Ford Motor to pump USD 11 billion in electric vehicles, will launch 40 EVs by 2022

Ford Motor is planning to pump USD 11 billion in its electric vehicles by 2022, said chairman Bill Ford at the Detroit Auto Show. This investment is really huge as compared to $4.5 billion that the automaker announced in December 2015.

The company also announced its plans to have 40 electric vehicles in its model lineup by 2022, with 16 fully electric vehicles and the rest plug-in hybrids.  It seems that Ford has becoming increasingly focused on electric and smart vehicles.

Last year in May the automaker replace its chief executive officer Mark Fields with Jim Hackett, who was previously in charge of its self-driving car subsidiary. The change in the leadership came at the time when shares of Tesla passed Ford in market capitalization, positioning the Model S maker as the second-largest auto company in the U.S. after General Motors.

According to Reuters Chairman Bill Ford at the Detroit auto show said “We’re all in on this and we’re taking our mainstream vehicles, our most iconic vehicles and we’re electrifying them. If we want to be successful with electrification, we have to do it with vehicles that are already popular.”

Reports state that Ford will begin testing its self-driving network this quarter in a city that is yet to be named.

Big automakers including General Motors Co, Toyota Motor Corp and Volkswagen AG have already outlined aggressive plans to expand their electric vehicle offerings and target consumers who want luxury, performance and an SUV body style – or all three attributes in the same vehicle.
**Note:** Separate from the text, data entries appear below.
Lemma patchlistaux_spec l R v reg d F :
words_ok ms (f F) -> jlists (code (f F)) (l :: R) ->
reg = NO_REG \/ 0 <= reg < ms -> 0 <= v <= pc F ->
0 <= d <= pc F \/ allvalue (code (f F)) l ->
cgen s (patchlistaux l v reg d) F (fun _ F' =>
  jext F F' /\ words_ok ms (f F') /\ jlists (code (f F')) R /\
  (forall l', l' ∈ R -> allvalue (code (f F)) l' -> allvalue (code (f F')) l') /\
  (forall ps, jl (code (f F)) l ps -> list_patched ps v d (code (f F)) (code (f F')))).
Proof using HL Hms Hw.
intros Hwords (L & HL' & Hgl) Hreg Hv Hd. destruct (fst_cons_inv _ _ _ HL') as (ps & L' & -> & <-).
pose proof (gl_jl _ _ Hgl) as Hjl. pose proof (Forall_inv Hjl) as Hj0. cbn in Hj0.
eapply cgen_mono; [eapply patchlistaux_lists; try done|].
- destruct Hd as [|Hd]; [by left|]. right. intros q Hq. by apply (Hd ps).
- cbv beta. intros [] F' (He & Hw' & Hg' & Hval & Hpt). split_and!; try done; [by eexists| |].
  2:{ intros qs Hqs. by rewrite (jl_det _ _ _ _ Hqs Hj0). }
  intros l' Hl' Hall qs Hqs q Hq. apply list_elem_of_fmap in Hl'. destruct Hl' as ([l1 ps1] & -> & Hin).
  cbn in *. pose proof (gl_jl _ _ Hg') as Hj'. rewrite Forall_forall in Hjl, Hj'.
  pose proof (Hj' _ (proj1 (list_elem_of_In _ _) Hin)) as H1. cbn in H1.
  rewrite (jl_det _ _ _ _ Hqs H1) in Hq. apply Hval; [by eapply elem_of_positions|].
  apply (Hall ps1); [|done]. apply (Hjl (l1, ps1)). right. by apply list_elem_of_In.
Qed.
(* ===== verification/CodeExp.v ===== *)
(** * The code generator on expressions

    Registers are a stack: the temporaries of an expression are the registers
    from [r] to [r'] - 1 ([exp_ok]).  Each function of lcode.c on expressions
    takes an expression on the top of the stack to another one, keeps the
    invariant of the function under construction, and puts back the temporaries
    it uses. *)

From S2P Require Import Prelude Mem Clib Opcodes Object Debug Zio Lex Code JumpLists CodeJumps CodeEmit.
From S2P Require LexFacts.

(** ** Operands that are temporaries *)

(** The register [x] is a variable, or the temporary [r]; then the next one
    is [r']. *)
Definition temp (F : FuncState) (r x r' : Z) : Prop :=
  (0 <= x < nactvar F /\ r' = r) \/ (x = r /\ nactvar F <= r /\ r' = r + 1).

(** An operand that is a register or a constant *)
Definition rk_const_ok (g : Proto) (x : Z) : Prop := ISK x = true /\ 0 <= x <= MAXARG_B /\ 0 <= INDEXK x < sizek g.

Definition rk_temp (F : FuncState) (r x r' : Z) : Prop :=
  (rk_const_ok (f F) x /\ r' = r) \/ temp F r x r'.

(** Instructions that get their target register later *)
Definition reloc_op (o : OpCode) : bool :=
  match o with
  | OP_GETUPVAL | OP_GETGLOBAL | OP_GETTABLE | OP_NEWTABLE | OP_ADD | OP_SUB | OP_MUL | OP_DIV | OP_MOD | OP_POW
  | OP_UNM | OP_NOT | OP_LEN | OP_CONCAT | OP_CLOSURE | OP_VARARG => true
  | _ => false
  end.

Definition reloc_word (F : FuncState) (q w : Z) : Prop :=
  exists o, op_of (GET_OPCODE w) = Some o /\ reloc_op o = true /\
    (o = OP_VARARG -> GETARG_B w <= 2) /\ (o = OP_NOT -> q = pc F - 1 /\ strict F).

(** A comparison, the control of the jump behind it *)
Definition comparison (o : OpCode) : Prop := o = OP_EQ \/ o = OP_LT \/ o = OP_LE.

Definition exp_ok (F : FuncState) (r : Z) (e : expdesc) (r' : Z) : Prop :=
  match ek e with
  | VVOID => False
  | VNIL | VTRUE | VFALSE | VKNUM => r' = r
  | VK => 0 <= info e < nk F /\ r' = r
  | VLOCAL => 0 <= info e < nactvar F /\ r' = r
  | VUPVAL => 0 <= info e < nups (f F) /\ r' = r
  | VGLOBAL => is_string_at (f F) (info e) /\ r' = r
  | VINDEXED => exists r1, temp F r (info e) r1 /\ rk_temp F r1 (aux e) r'
  | VJMP => (exists o, op_at (code (f F)) (info e - 1) = Some o /\ comparison o) /\ r' = r
  | VRELOCABLE => (exists w, getZ (code (f F)) (info e) = Some w /\ reloc_word F (info e) w) /\ r' = r
  | VNONRELOC => temp F r (info e) r'
  | VCALL => (exists w, getZ (code (f F)) (info e) = Some w /\ op_of (GET_OPCODE w) = Some OP_CALL /\ GETARG_A w = r) /\
      nactvar F <= r /\ r' = r + 1
  | VVARARG => op_at (code (f F)) (info e) = Some OP_VARARG /\ r' = r
  end.

(** The jump lists of an expression *)
Definition roots (e : expdesc) : list Z := et e :: ef e :: (if bool_decide (ek e = VJMP) then [info e] else []).

(** The expression on the top of the stack of registers *)
Record top_exp (F : FuncState) (R : list Z) (r : Z) (e : expdesc) : Prop := {
  te_ok : ok F (roots e ++ R);
  te_exp : exp_ok F r e (freereg F);
  te_base : nactvar F <= r
}.

(** It has a value that is not taken from a variable, nor several values. *)
Definition discharged (e : expdesc) : Prop :=
  match ek e with VVOID | VLOCAL | VUPVAL | VGLOBAL | VINDEXED | VCALL | VVARARG => False | _ => True end.

(** The value of an operation *)
Definition val_exp (F : FuncState) (R : list Z) (r : Z) (e : expdesc) : Prop := top_exp F R r e /\ discharged e.

Lemma temp_range F r x r' : temp F r x r' -> 0 <= nactvar F <= r -> 0 <= x < r' /\ r <= r' <= r + 1.
Proof. intros [[? ->]|(-> & ? & ->)] ?; lia. Qed.

Lemma rk_temp_range F r x r' : rk_temp F r x r' -> 0 <= nactvar F <= r -> r <= r' <= r + 1 /\ 0 <= x /\ (ISK x = false -> x < r').
Proof.
  intros [[(HK & Hx & _) ->]|Ht] Hr; [split; [lia|]; split; [lia|]; congruence|].
  pose proof (temp_range _ _ _ _ Ht Hr). lia.
Qed.

Lemma ok_ms F R : ok F R -> 0 <= nactvar F <= freereg F /\ freereg F <= maxstacksize (f F) /\ 2 <= maxstacksize (f F) < 250.
Proof.
  intros Hi. pose proof (fi_regs _ _ _ Hi). pose proof (fi_stack _ _ _ Hi).
  pose proof (vo_nactvar _ (fi_vars _ _ _ Hi)). change MAXSTACK with 250 in *. lia.
Qed.

(** The operands of an instruction *)
Lemma rk_operand F ms r x r' :
  rk_temp F r x r' -> 0 <= nactvar F <= r -> r' <= ms -> ms <= 250 ->
  0 <= x <= MAXARG_B /\ Forall (fun y => 0 <= y < ms) (rk_reg x) /\ Forall (fun y => 0 <= y < sizek (f F)) (rk_const x).
Proof.
  intros [[(HK & Hx & Hi) ->]|Ht] Hr Hm H250; unfold rk_reg, rk_const.
  - rewrite HK. split_and!; [lia|lia|constructor|]. by constructor.
  - pose proof (temp_range _ _ _ _ Ht Hr). rewrite reg_not_k by (change MAXSTACK with 250; lia).
    maxargs. split_and!; [lia|lia| |constructor]. constructor; [lia|constructor].
Qed.

(** *** Growing functions keep their operands *)

Lemma static_parts F F' : static F' = static F ->
  nactvar F' = nactvar F /\ nups (f F') = nups (f F) /\ p (f F') = p (f F) /\ bl F' = bl F.
Proof. intros H. by injection H. Qed.

Lemma cext_nactvar F F' : cext F F' -> nactvar F' = nactvar F.
Proof. intros [Hs _ _ _ _]. by apply static_parts in Hs as [-> _]. Qed.

Lemma cext_sizek F F' : cext F F' -> nk F <= nk F'.
Proof. intros [_ [l Hl] _ _ _]. unfold nk, sizek. rewrite Hl, lenZ_app. pose proof (lenZ_nonneg l). lia. Qed.

Lemma temp_cext F F' r x r' : nactvar F' = nactvar F -> temp F r x r' -> temp F' r x r'.
Proof. unfold temp. by intros ->. Qed.

Lemma rk_temp_cext F F' r x r' : nactvar F' = nactvar F -> nk F <= nk F' -> rk_temp F r x r' -> rk_temp F' r x r'.
Proof.
  intros Hn Hk [[(H1 & H2 & H3) ->]|Ht]; [left|right; by eapply temp_cext]. split; [|done].
  split; [done|]. split; [done|]. unfold nk in *. lia.
Qed.

(** ** Jump lists of expressions *)

(** Two roots are equal only if their lists are empty. *)
Lemma same_root ms F l R : finv ms F (l :: l :: R) -> l = NO_JUMP.
Proof.
  intros Hi. apply finv_root in Hi. destruct Hi as (L & HL' & [Hj Hn _]).
  destruct (fst_cons_inv _ _ _ HL') as (ps & L1 & -> & HL1).
  assert (Hin : l ∈ L1.*1) by (rewrite HL1; apply elem_of_cons; right; apply elem_of_app; right; apply elem_of_cons; by left).
  apply list_elem_of_fmap in Hin. destruct Hin as ([l' ps'] & El & Hin). cbn in El. subst l'.
  pose proof (Forall_inv Hj) as Hl. apply Forall_inv_tail in Hj. rewrite Forall_forall in Hj.
  pose proof (Hj _ (proj1 (list_elem_of_In _ _) Hin)) as Hl'. cbn in Hl, Hl'.
  rewrite (jl_det _ _ _ _ Hl' Hl) in Hin. destruct ps as [|q ps]; [done|]. exfalso.
  rewrite positions_cons in Hn. cbn in Hn. apply list.NoDup_cons in Hn as [Hn _]. apply Hn, elem_of_app. right.
  eapply elem_of_positions; [exact Hin|]. apply elem_of_cons. by left.
Qed.
(** The operands of an instruction are in range. *)
Ltac fits_tac :=
  split; try done; try (intros [|]; done); unfold nk in *; cbn; repeat (apply Forall_cons || apply Forall_nil || split); try done; try lia.

Section expressions.
Context {Z' : Type} `{HS : ByteStream Z'} `{HL : !ByteStreamLaws Z'} `{HM : LibM}.
Context (s : CompState Z') (Hw : LexFacts.wf (ls s)).

(** ** Freeing registers *)

Lemma freeregs_ok F R r : ok F R -> nactvar F <= r <= freereg F -> ok (with_freereg r F) R.
Proof using.
  intros Hi Hr. pose proof (ok_ms _ _ Hi). unfold ok. cbn. apply (set_freereg_ok (maxstacksize (f F))); [done|lia].
Qed.

Lemma free_reg_spec F R r x :
  ok F R -> temp F r x (freereg F) -> nactvar F <= r ->
  cgen s (free_reg x) F (fun _ F' => F' = with_freereg r F /\ ok F' R).
Proof using.
  intros Hi Ht Hr. pose proof (ok_ms _ _ Hi) as Hm. unfold free_reg. apply cgen_modify.
  pose proof (temp_range _ _ _ _ Ht ltac:(lia)).
  rewrite reg_not_k by (change MAXSTACK with 250; lia). cbn [negb andb].
  assert (E : (if nactvar F <=? x then with_freereg (freereg F - 1) F else F) = with_freereg r F).
  { destruct Ht as [[Hx E]|(-> & Hx & E)].
    - rewrite (proj2 (Z.leb_gt _ _)) by lia. rewrite <- E. by destruct F.
    - rewrite (proj2 (Z.leb_le _ _)) by lia. f_equal. lia. }
  rewrite E. split; [done|]. apply freeregs_ok; [done|]. lia.
Qed.

Lemma free_rk_spec F R r x :
  ok F R -> rk_temp F r x (freereg F) -> nactvar F <= r ->
  cgen s (free_reg x) F (fun _ F' => F' = with_freereg r F /\ ok F' R).
Proof using.
  intros Hi [[(HK & _ & _) E]|Ht] Hr; [|by apply free_reg_spec].
  unfold free_reg. apply cgen_modify. rewrite HK. cbn. rewrite <- E. by destruct F.
Qed.

(** An expression whose register was given back *)
Definition freed (F : FuncState) (r : Z) (e : expdesc) : Prop :=
  match ek e with
  | VNONRELOC => 0 <= info e < maxstacksize (f F) /\ freereg F = r
  | _ => exp_ok F r e (freereg F)
  end.

Lemma freeexp_spec F R r e :
  top_exp F R r e ->
  cgen s (freeexp e) F (fun _ F' => F' = with_freereg (if decide (ek e = VNONRELOC) then r else freereg F) F /\
    ok F' (roots e ++ R) /\ freed F' r e).
Proof using.
  intros [Hi He Hr]. unfold freeexp. pose proof (ok_ms _ _ Hi) as Hm.
  destruct (decide (ek e = VNONRELOC)) as [E|E]; case_bool_decide; try done.
  - unfold exp_ok in He. rewrite E in He. pose proof (temp_range _ _ _ _ He ltac:(lia)).
    eapply cgen_mono; [by eapply free_reg_spec|]. cbv beta. intros [] F' (-> & Hi'). split_and!; try done.
    unfold freed. rewrite E. cbn. lia.
  - apply cgen_ret. assert (EF : with_freereg (freereg F) F = F) by (by destruct F).
    rewrite EF. split_and!; try done. unfold freed. by destruct (ek e).
Qed.

(** ** Words that are changed in place *)

Lemma reloc_set ms g n q w o v :
  word_ok ms g n q w -> op_of (GET_OPCODE w) = Some o -> reloc_op o = true -> (o = OP_VARARG -> GETARG_B w <= 2) ->
  0 <= v < ms -> ms <= 250 -> word_ok ms g n q (SETARG_A w v) /\ GET_OPCODE (SETARG_A w v) = GET_OPCODE w.
Proof using.
  intros (Hu & o' & Ho' & [Hr Hc Hup Hp Hg] & _) Ho Hre Hv Hr' Hms. rewrite Ho in Ho'. injection Ho' as <-.
  destruct (SETARG_A_fields w v Hu) as (H1 & H2 & H3 & H4 & H5 & H6); [maxargs; lia|].
  split; [|done]. split; [done|]. exists o. rewrite H2, H3, H4, H5, H6. split; [done|].
  split; [|by destruct o]. split; try done.
  destruct o; try done; cbn [regs_of] in *; try (apply Forall_inv_tail in Hr; by constructor).
  specialize (Hv eq_refl). constructor; [done|].
  destruct (GETARG_B w <=? 1) eqn:E; [constructor|]. bool_facts. constructor; [lia|constructor].
Qed.

Lemma not_pending_op v o : op_of (GET_OPCODE v) = Some o -> o <> OP_TESTSET -> ~ pending v.
Proof using. intros Ho Hn [Hp%is_op_true _]. congruence. Qed.

(** Replacing a word that is neither a jump nor a test by another with its opcode *)
Lemma set_word_ok F R q w v o :
  ok F R -> getZ (code (f F)) q = Some w -> op_of (GET_OPCODE w) = Some o -> o <> OP_TESTSET -> getOpMode o <> iAsBx ->
  GET_OPCODE v = GET_OPCODE w -> word_ok (maxstacksize (f F)) (f F) (pc F) q v ->
  cgen s (set_code q v) F (fun _ F' => F' = upd_code F q v /\ ok F' R /\ kept F F' /\ pc F' = pc F).
Proof using.
  intros Hi Hq Ho Hn Hm Hv Hok. eapply cgen_set; [done|]. split; [done|].
  apply (upd_finv (maxstacksize (f F)) F R q w v); try done.
  - by eapply jump_word_not.
  - eapply (not_pending_op _ o); [congruence|done].
Qed.

Lemma upd_code_at F q v w : getZ (code (f F)) q = Some w -> getZ (code (f (upd_code F q v))) q = Some v.
Proof using. intros Hq. cbn. apply getZ_setZ_eq. by apply getZ_Some in Hq. Qed.

(** ** [luaK_setoneret], [luaK_dischargevars] *)

Definition one_value (e : expdesc) : Prop := match ek e with VCALL | VVARARG => False | _ => True end.

Lemma top_exp_change F R r e e' F' :
  top_exp F R r e -> ok F' (roots e ++ R) -> nactvar F' = nactvar F -> roots e' = roots e ->
  exp_ok F' r e' (freereg F') -> top_exp F' R r e'.
Proof using. intros [? ? Hr] Hi Hn Hro He. split; [by rewrite Hro|done|by rewrite Hn]. Qed.
(* ===== verification/Parser.v ===== *)
(** * The parser (lparser.c)

    One definition per function, in the state of [Code.v].  The recursion of
    the grammar goes through [subexpr] and [chunk], which count their depth
    in [nCcalls]: the rules take these two as arguments, and [levels] closes
    the knot with as many levels as [LUAI_MAXCCALLS] allows.  Loops that read
    a token in every round run on fuel computed from the rest of the input.
    The fields of an [expdesc] that C leaves unset are 0. *)

From S2P Require Import Prelude Mem Clib Opcodes Object Debug Zio Lex Code.

Definition hasmultret (k : expkind) : bool :=
  bool_decide (k = VCALL) || bool_decide (k = VVARARG).

Definition SHRT_MAX : Z := 32767.

Definition init_exp (k : expkind) (i : Z) : expdesc :=
  mkexpdesc k i 0 (cast_num 0) NO_JUMP NO_JUMP.

(** [luaF_newproto], with the initial values of [open_func] *)
Definition new_proto (src : bytes) : Proto :=
  mkProto [] [] [] [] [] [] (Some src) 0 0 0 0 0 2.

Definition new_func (src : bytes) : FuncState :=
  mkFuncState (new_proto src) [] [] (-1) NO_JUMP 0 0 []
    (replicate (Z.to_nat LUAI_MAXVARS) None).

(** ** Variables of a function at any level *)

(** [fs->actvar[i]], and [getlocvar(fs, i)] *)
Definition get_actvar (F : FuncState) (i : Z) : outcome Z :=
  o ← deref (getZ (actvar F) i); deref o.

Definition getlocvar (F : FuncState) (i : Z) : outcome LocVar :=
  j ← get_actvar F i; deref (getZ (locvars (f F)) j).

(** Change [getlocvar(fs, i)]. *)
Definition set_locvar (g : LocVar -> LocVar) (i : Z) (F : FuncState) : outcome FuncState :=
  j ← get_actvar F i;
  v ← deref (getZ (locvars (f F)) j);
  Ret (with_f (with_locvars (setZ (locvars (f F)) j (g v)) (f F)) F).

Definition set_startpc (n : Z) (v : LocVar) : LocVar := mkLocVar (varname v) n (endpc v).
Definition set_endpc (n : Z) (v : LocVar) : LocVar := mkLocVar (varname v) (startpc v) n.

(** The loop of [searchvar] goes down from [i] - 1. *)
Fixpoint searchvar_from (F : FuncState) (n : bytes) (i : nat) : outcome Z :=
  match i with
  | O => Ret (-1)
  | S i =>
      v ← getlocvar F (Z.of_nat i);
      if bool_decide (varname v = Some n) then Ret (Z.of_nat i) else searchvar_from F n i
  end.

Definition searchvar (F : FuncState) (n : bytes) : outcome Z :=
  searchvar_from F n (Z.to_nat (nactvar F)).

Fixpoint mark_block (level : Z) (l : list BlockCnt) : list BlockCnt :=
  match l with
  | [] => []
  | b :: l => if level <? bnactvar b then b :: mark_block level l else set_bupval b :: l
  end.

Definition markupval (level : Z) (F : FuncState) : FuncState :=
  with_bl (mark_block level (bl F)) F.

(** The place of an upvalue in the list of a function *)
Fixpoint find_upvalue (k : expkind) (i : Z) (l : list upvaldesc) (n : Z) : option Z :=
  match l with
  | [] => None
  | u :: l =>
      if bool_decide (uk u = k) && (uinfo u =? i) then Some n else find_upvalue k i l (n + 1)
  end.
Lemma gives_bind {A B} (m : Lex A) (k : A -> Lex B) l P :
  (forall a l', gives (k a) l' P) -> gives (m ≫= k) l P.
Proof using.
  intros Hk. unfold gives, mbind, ST_bind. destruct (m l) as [[a l']| | |]; try done. apply Hk.
Qed.

Lemma gives_bind_val {A B} (m : Lex A) (k : A -> Lex B) l P0 P :
  gives m l P0 -> (forall a l', P0 a -> gives (k a) l' P) -> gives (m ≫= k) l P.
Proof using.
  intros Hm Hk. unfold gives, mbind, ST_bind in *. destruct (m l) as [[a l']| | |]; try done. by apply Hk.
Qed.

Lemma gives_if {A} (b : bool) (m1 m2 : Lex A) l P :
  (b = true -> gives m1 l P) -> (b = false -> gives m2 l P) -> gives (if b then m1 else m2) l P.
Proof using. destruct b; auto. Qed.

Ltac gif H := lazymatch goal with |- gives (if ?b then _ else _) _ _ => destruct b eqn:H end.

Ltac split_if := let H := fresh "Hb" in gif H.

Definition round_ok (r : option (Z * SemInfo)) : Prop :=
  match r with Some (tok, sem) => tok_ok (mkToken tok sem) | None => True end.

Lemma round_plain tok sem l :
  tok < TK_NUMBER -> gives (mret (Some (tok, sem))) l round_ok.
Proof using. intros H. apply tok_ok_plain; unfold TK_NUMBER, TK_NAME, TK_STRING in *; lia. Qed.

Lemma one_or_two_ok c second tk sem l :
  c < TK_NUMBER -> tk < TK_NUMBER -> gives (one_or_two c second tk sem) l round_ok.
Proof using.
  intros Hc Ht. apply gives_bind. intros [] l1. apply gives_bind. intros d l2.
  split_if; [by apply round_plain|]. apply gives_bind. intros [] l3. by apply round_plain.
Qed.

Lemma lex_minus_ok sem l : gives (lex_minus sem) l round_ok.
Proof using.
  unfold lex_minus. do 3 (apply gives_bind; intros ? ?). split_if; [by apply round_plain|].
  do 3 (apply gives_bind; intros ? ?). split_if; repeat (apply gives_bind; intros ? ?); done.
Qed.

Lemma gives_gets {A B} (g : LexState Z' -> A) (k : A -> Lex B) l P :
  gives (k (g l)) l P -> gives (gets g ≫= k) l P.
Proof using. done. Qed.

Lemma llex_step_ok sem l : LexFacts.wf l -> gives (llex_step sem) l round_ok.
Proof using HL.
  intros Hw. unfold llex_step. do 2 apply gives_gets. set (c := current l).
  assert (Hlt : c <> EOZ -> c < TK_NUMBER).
  { intros Hc. destruct (LexFacts.current_byte l Hw Hc). unfold c, TK_NUMBER. lia. }
  assert (Hz : forall x, (c =? x) = true -> x <> EOZ -> c < TK_NUMBER) by (intros x Hx Hn; apply Hlt; bool_facts; congruence).
  gif Hc; [|gif H1; [|gif H2; [|do 4 (gif Hx; [apply one_or_two_ok; [by eapply Hz|done]|clear Hx]); gif H3; [|gif H4]]]].
  - by apply gives_bind.
  - apply lex_minus_ok.
  - apply gives_bind. intros sep l1. split_if.
    + apply (gives_bind_val _ _ _ (fun ts => ts <> None)).
      * unfold read_long_string. repeat (apply gives_bind; intros ? ?). done.
      * intros [ts|] l2 Hn; [by apply tok_ok_string|done].
    + split_if; [by apply round_plain|]. by apply gives_gets, gives_bind.
  - apply gives_bind. intros ts l1. by apply tok_ok_string.
  - do 2 (apply gives_bind; intros ? ?). split_if.
    + apply gives_bind. intros b l2. by split_if; apply round_plain.
    + apply gives_bind. intros d l2. split_if; [by apply round_plain|].
      apply gives_bind. intros r l3. apply tok_ok_number.
  - gif H5; [by apply tok_ok_plain|].
    split_if; [by apply gives_bind|].
    split_if; [apply gives_bind; intros r l1; apply tok_ok_number|].
    split_if.
    + do 4 (apply gives_bind; intros ? ?). split_if.
      * match goal with |- context [reserved ?ts] => pose proof (LexFacts.reserved_range ts) end.
        apply round_plain. unfold TK_NUMBER, FIRST_RESERVED. lia.
      * by apply tok_ok_string.
    + apply gives_bind. intros [] l1. apply round_plain, Hlt. by apply Z.eqb_neq.
Qed.

Lemma llex_loop_ok sem fuel l :
  LexFacts.wf l -> LexFacts.short l -> buffer (buff l) = [] -> gives (llex_loop sem fuel) l (fun '(tok, sem) => tok_ok (mkToken tok sem)).
Proof using HL.
  revert l. induction fuel as [|fuel IH]; intros l Hw Hsh Hb; [done|]. cbn [llex_loop].
  pose proof (llex_step_ok sem l Hw) as Hg. pose proof (LexFacts.llex_step_spec sem l Hw Hsh Hb) as Hp.
  unfold gives, mbind, ST_bind in *. destruct (llex_step sem l) as [[[r|] l1]| | |]; try done.
  destruct Hp as (Ha & _ & Hb1). apply IH; [by apply LexFacts.adv_wf in Ha|by eapply LexFacts.short_adv|done].
Qed.

Lemma llex_ok sem l : LexFacts.wf l -> LexFacts.short l -> gives (llex sem) l (fun '(tok, sem) => tok_ok (mkToken tok sem)).
Proof using HL.
  intros Hw Hsh. unfold llex. pose proof (LexFacts.resetbuffer_spec l Hw) as Hp.
  unfold gives, mbind, ST_bind in *. destruct (resetbuffer l) as [[[] l1]| | |]; try done.
  destruct Hp as (Ha & _ & Hb). apply (llex_loop_ok sem (S (rounds l1)) l1); [by apply LexFacts.adv_wf in Ha|by eapply LexFacts.short_adv|done].
Qed.

(** Both tokens of the scanner carry their values. *)
Definition sem_ok (l : LexState Z') : Prop := tok_ok (t l) /\ tok_ok (lookahead l).

Lemma gives_post {A} (m : Lex A) l (P : A * LexState Z' -> Prop) G :
  post (m l) P -> gives m l G -> post (m l) (fun x => P x /\ G x.1).
Proof using. unfold gives. by destruct (m l) as [[a l']| | |]. Qed.

Lemma next_sem l : LexFacts.wf l -> LexFacts.short l -> sem_ok l -> post (luaX_next l) (fun '(_, l') => sem_ok l').
Proof using HL.
  intros Hw Hsh [H1 H2]. unfold luaX_next. st_simpl. pose proof (LexFacts.set_lastline_wf l Hw) as Hw1.
  destruct (Z.eqb_spec (token (lookahead (set_lastline (linenumber l) l))) TK_EOS) as [E|E]; cbn [negb].
  - st_simpl. eapply st_post_bind; [apply gives_post; [by apply LexFacts.llex_spec|by apply llex_ok]|].
    intros [tok sem] l1 [(Ha & _) Hg]. split; [exact Hg|]. cbn. by rewrite (LexFacts.adv_lookahead _ _ Ha).
  - st_simpl. split; [done|]. by apply tok_ok_plain.
Qed.

Lemma lookahead_sem l :
  LexFacts.wf l -> LexFacts.short l -> sem_ok l -> token (lookahead l) = TK_EOS -> post (luaX_lookahead l) (fun '(_, l') => sem_ok l').
Proof using HL.
  intros Hw Hsh [H1 H2] He. unfold luaX_lookahead. st_simpl.
  eapply st_post_bind; [apply gives_post; [by apply LexFacts.llex_spec|by apply llex_ok]|].
  intros [tok sem] l1 [(Ha & _) Hg]. split; [|exact Hg]. cbn. by rewrite (LexFacts.adv_t _ _ Ha).
Qed.
End tokens.

(** ** Functions under construction *)

(** A finished function: its instructions have operands in range ([regs_of]
    leaves out the register of an [OP_TESTSET] that still has none, and no
    such instruction is left), its jumps go to instructions, and it ends with
    a return. *)
Inductive good : Proto -> Prop :=
| Good g :
    words_ok (maxstacksize g) g ->
    (forall q i, getZ (code g) q = Some i -> ~ pending i) ->
    (forall q i, getZ (code g) q = Some i -> jump_word i -> 0 <= jdest q i < sizecode g) ->
    getZ (code g) (sizecode g - 1) = Some (CREATE_ABC OP_RETURN 0 1 0) ->
    lenZ (lineinfo g) = sizecode g ->
    2 <= maxstacksize g < MAXSTACK ->
    sizeupvalues g = nups g -> nups g <= LUAI_MAXUPVALUES ->
    (forall h, In h (p g) -> good h) -> good g.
Reuters reports that some of the electric vehicles will be produced with Ford’s JV in China aimed at the Chinese market. One aim of Ford’s “Team Edison” is to identify and develop electric-vehicle partnerships with other companies, including suppliers, in some markets, said Sherif Marakby, vice president of autonomous vehicles and electrification.

China, India, France and the United Kingdom all have announced plans to phase out vehicles powered by combustion engines and fossil fuels between 2030 and 2040.